Birdie lived across the street from me, and she was a year younger, so of course I couldn’t like her. Plus, her brother was in my grade and a boy. And our angry fathers did not like each other. So it was easy to decide not to like this girl with sleek black hair and bright black eyes.
One fall day many children were on our tree lawn, jumping into an enormous pile of leaves. I always expected the landing to be soft, but it was like jumping into messy air. Still, the euphoria of shrieking children, a crowd at our house, scattering and remaking the pile, made me giddy.
I was the youngest, as usual, and trying to keep up. I threw myself into the pile, trying to find the deepest part, then ran out, sweaty and panting, pushing my staticky hair out of my eyes, feeling the leaf shreds stuck there.
Suddenly things quieted down. An older child, or perhaps an adult, led Birdie across the street to have her turn in the pile. She looked so small, smaller than me. Her hair looked freshly washed and combed, shining black. She looked eager and shy at the same time. Everyone stopped hurling themselves into the pile so she could take a turn.

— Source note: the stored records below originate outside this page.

(** * A shallow embedding of the stuckAI trading console front end

    The handlers of the React pages (Trade.jsx, ManualTrade.jsx, Account.jsx,
    Risk.jsx, Dashboard.jsx, the MainLayout guard and authApi.js) are modelled
    as computations in a small state-and-exception monad.  The state is the
    page's own React state together with the browser's localStorage, and a
    trace of the observable effects (alerts, HTTP requests, navigations).
    The outcome of every awaited HTTP call is an input of the handler. *)

From Stdlib Require Import QArith Lqa.
From stdpp Require Import base gmap strings list.

Set Warnings "-register-all".

(* ------------------------------------------------------------------ *)
(** ** JavaScript values as they come out of a JSON response *)

Module Js.

(** JSON numbers are finite doubles; every finite double is a rational. *)
Inductive jsval : Type :=
| JUndef
| JNull
| JBool (b : bool)
| JNum (q : Q)
| JStr (s : string)
| JArr (xs : list jsval)
| JObj (fields : list (string * jsval)).

(** The value thrown by a property read on [null] or [undefined]. *)
Definition type_error : jsval := JObj [("name", JStr "TypeError")].

Fixpoint assoc (k : string) (fs : list (string * jsval)) : jsval :=
  match fs with
  | [] => JUndef
  | (k', v) :: fs' => if String.eqb k k' then v else assoc k fs'
  end.

(** [v.k] for a named (non-index, non-[length]) property: reading from
    [null] or [undefined] throws a TypeError ([None]); primitives and
    arrays have no such own property and give [undefined]. *)
Definition get_prop (v : jsval) (k : string) : option jsval :=
  match v with
  | JUndef | JNull => None
  | JObj fs => Some (assoc k fs)
  | _ => Some JUndef
  end.

(** [v?.k] *)
Definition get_opt (v : jsval) (k : string) : jsval :=
  match get_prop v k with Some w => w | None => JUndef end.

Definition truthy (v : jsval) : bool :=
  match v with
  | JUndef | JNull => false
  | JBool b => b
  | JNum q => negb (Qeq_bool q 0)
  | JStr s => negb (String.eqb s "")
  | JArr _ | JObj _ => true
  end.

(** [a || b] *)
Definition js_or (a b : jsval) : jsval := if truthy a then a else b.

(** [Array.isArray(v)] *)
Definition is_array (v : jsval) : bool :=
  match v with JArr _ => true | _ => false end.

(** [xs[0]] on an array: [undefined] when the array is empty. *)
Definition index0 (v : jsval) : jsval :=
  match v with
  | JArr (x :: _) => x
  | _ => JUndef
  end.

End Js.

Import Js.

(* ------------------------------------------------------------------ *)
(** ** Effects and the handler monad *)

Inductive effect : Type :=
| Alert (msg : string)                            (** [alert(msg)] *)
| Request (meth : string) (path : string) (payload : jsval)
    (** an axios call; [payload] is its body or its query parameters *)
| Navigate (path : string).                       (** [navigate(path)] *)

(** The outcome of one awaited axios call: [res.data] or the rejection. *)
Inductive response : Type :=
| Resolved (data : jsval)
| Rejected (err : jsval).

Inductive outcome (A : Type) : Type :=
| Ret (a : A)
| Throw (e : jsval).
Arguments Ret {A} a.
Arguments Throw {A} e.

(** localStorage: keys to the stored values. *)
Abbreviation storage := (gmap string jsval).

Section Handler.
Context {S : Type}.

(** [page] is the React state of the page, [store] the localStorage and
    [trace] the effects performed, most recent first. *)
Record env : Type := mkEnv { page : S; store : storage; trace : list effect }.

Definition M (A : Type) : Type := env -> outcome A * env.

Definition ret {A} (a : A) : M A := fun e => (Ret a, e).

Definition bind {A B} (m : M A) (k : A -> M B) : M B :=
  fun e => match m e with
           | (Ret a, e') => k a e'
           | (Throw x, e') => (Throw x, e')
           end.

Definition throw {A} (x : jsval) : M A := fun e => (Throw x, e).

(** [try { m } catch (err) { h(err) }]: updates made by [m] before it threw
    are kept, as in JavaScript. *)
Definition try_catch {A} (m : M A) (h : jsval -> M A) : M A :=
  fun e => match m e with
           | (Ret a, e') => (Ret a, e')
           | (Throw x, e') => h x e'
           end.

Definition emit (f : effect) : M unit :=
  fun e => (Ret tt, mkEnv (page e) (store e) (f :: trace e)).

Definition alert (msg : string) : M unit := emit (Alert msg).
Definition navigate (path : string) : M unit := emit (Navigate path).

(** [await api.<meth>(path, body)] answered by [r]: the request is sent,
    then [res.data] is returned or the rejection is thrown. *)
Definition call (meth path : string) (body : jsval) (r : response) : M jsval :=
  bind (emit (Request meth path body)) (fun _ =>
    match r with
    | Resolved d => ret d
    | Rejected x => throw x
    end).

(** The state value captured by the handler's closure. *)
Definition get_page : M S := fun e => (Ret (page e), e).

Definition set_page (f : S -> S) : M unit :=
  fun e => (Ret tt, mkEnv (f (page e)) (store e) (trace e)).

She stood, and considered. I got the feeling it was the first time she had ever jumped in leaves. She was four, not even in school yet. She wore a thick sweater, buttoned to her neck, and looked overdressed. Smiling, she approached the pile, stood at the edge, then knelt into it with a sense of purpose. A leaf swooped up into her neat straight hair. She felt everyone watching her, seemed to enjoy the moment, and stood up.
The chaos of leaf jumping did not resume. Birdie was walked back to her house, and the rest of the kids dispersed. The pile looked flat and uninviting.
But I had seen Birdie differently. I saw the small joy she took at kneeling carefully in the leaves, all eyes on her. I saw her outside the boxes I had put her in: sister of icky boy in my class, younger than me and therefore inferior, daughter of another angry man. I saw another little girl.
We teased and taunted each other over the years in front of others, slipping back into our expected rivalry, upper grade versus lower grade. We never acknowledged each other on our street. But then in high school, through a mutual friend, we became friends at last. I went into the house I had lived across from for over ten years for the first time. I admired her astonishing artwork, and we confided in each other about friends and boys. For one year, we had a connection, in the same orbit of friends and theatre people.
If I ever told her about what I saw in her as the little girl in the leaf pile, I’m sure she just scoffed. But that was a moment, outside of rivalry. Just two little girls, the youngest of the crowd, in a scatter of leaves.
I love the unsentimentality of this piece. You don’t overstate the closeness that developed between you for a time, and you don’t sugar-coat the cliquishness of young girls (or the angry girls produced by angry fathers). But for these very reasons that moment of birdie kneeling in the leaves is all the more moving.
Thank you, Josna! It is a story I have been wanting to write for a long time, and the need to write about B was fortuitous.
This was wonderful. And I think your blog title is the best thing ever. I’m nuts about anything Alice in Wonderland. Awesome post. Happy A to Z.
Hi Lauren! I just read your blog post and tried to comment, but to no avail. Happy A to Z to you as well. I am very glad you found me and now I can read your blog!
You tell a mean story.
flip at HILL BLOCKS VIEW
Thanks!
Flip, I tried to comment on your blog but had technical difficulties. I like your B story.